Some triathletes revert to group booking a lane and swimming together to ensure a clear lane and a pleasant session. Whether you pay per session, buy a season ticket or the pool is part of your gym membership, swimming has a cost, and good strokes are the product of hours of training.

Goggles and hat

Secure and comfortable goggles make training more pleasant and help avoid unnecessary injuries caused by swimming into people or objects. A tight-fitting hat means less drag, less wiping your hair out of your eyes and less chlorine damage to your hair. You may get a warmer head but you will have to race in a hat, so see it as race day preparation.

Swim costume

Women wear a one-piece or two-piece costume. Men can have brief-like trunks or a longer cycle- type short. Don't wear baggy costumes or shorts; they make too much drag, forcing you to swim too hard. It's an advanced training method to use a drag suit, so think tight and low-drag when you are buying a costume. Triathlon suits are what many people race in, but the wear and tear, chlorine and stretching caused by regular training will soon make them too expensive to justify training in.

Pool toys

There are three basic tools to help you swim better and learn good technique.
* Fins allow you to concentrate on your arm action and body roll whilst doing a light but incredibly effective foot and leg action.

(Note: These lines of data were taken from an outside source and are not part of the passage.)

(* ===== verification/Distribution.v ===== *)
(** The reward distribution contract, [src/contracts/iln_distribution/src/lib.rs]:
    accrual of LP volume and settlements, governance-set reward rates, and
    claims that mint the governance token. *)
From S2P Require Import Prelude Host.

Module Distribution.

Definition HALF_TOKEN : Z := 5000000.
Definition HUNDRED_USDC_STROOPS : Z := 1000000000.
Definition DEFAULT_LP_REWARD_RATE : Z := 10000000.
Definition DEFAULT_FREELANCER_REWARD_RATE : Z := HALF_TOKEN.
Definition DEFAULT_PAYER_REWARD_RATE : Z := HALF_TOKEN.
Definition MAX_LP_ACCRUAL_PER_CALL : Z := 10000000000000.

Inductive DistributionError := AlreadyInitialized.

Inductive StorageKey :=
| Initialized
| IlnContract
| GovToken
| LpFundedVolume (a : Address)
| FreelancerSettled (a : Address)
| PayerOnTimeSettled (a : Address)
| Claimed (a : Address)
| LpRewardRate
| FreelancerRewardRate
| PayerRewardRate.

#[export] Instance StorageKey_eq_dec : EqDecision StorageKey.
Proof. solve_decision. Defined.

Definition entry (k : StorageKey) : Type :=
  match k with
  | Initialized => bool
  | IlnContract | GovToken => Address
  | _ => Z
  end.

#[export] Instance schema : Schema StorageKey := {| val := entry |}.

* A kickboard lets you focus on kicking rhythm.

* A drinks bottle allows you to stay hydrated and provides liquid energy - essential if you are to keep good technique and mental focus from the start to finish of a session.

Advanced training tools

Drag shorts, which are designed to be worn over your normal costume, build strength in swimmers with good technique by adding resistance. However, they are not suitable for beginners, who need good skills before building strength. A set of plastic hand paddles will force you to swim with perfect hand placement or your hands will slip worthlessly through the water; always pick a small pair and then incorporate them a little at a time.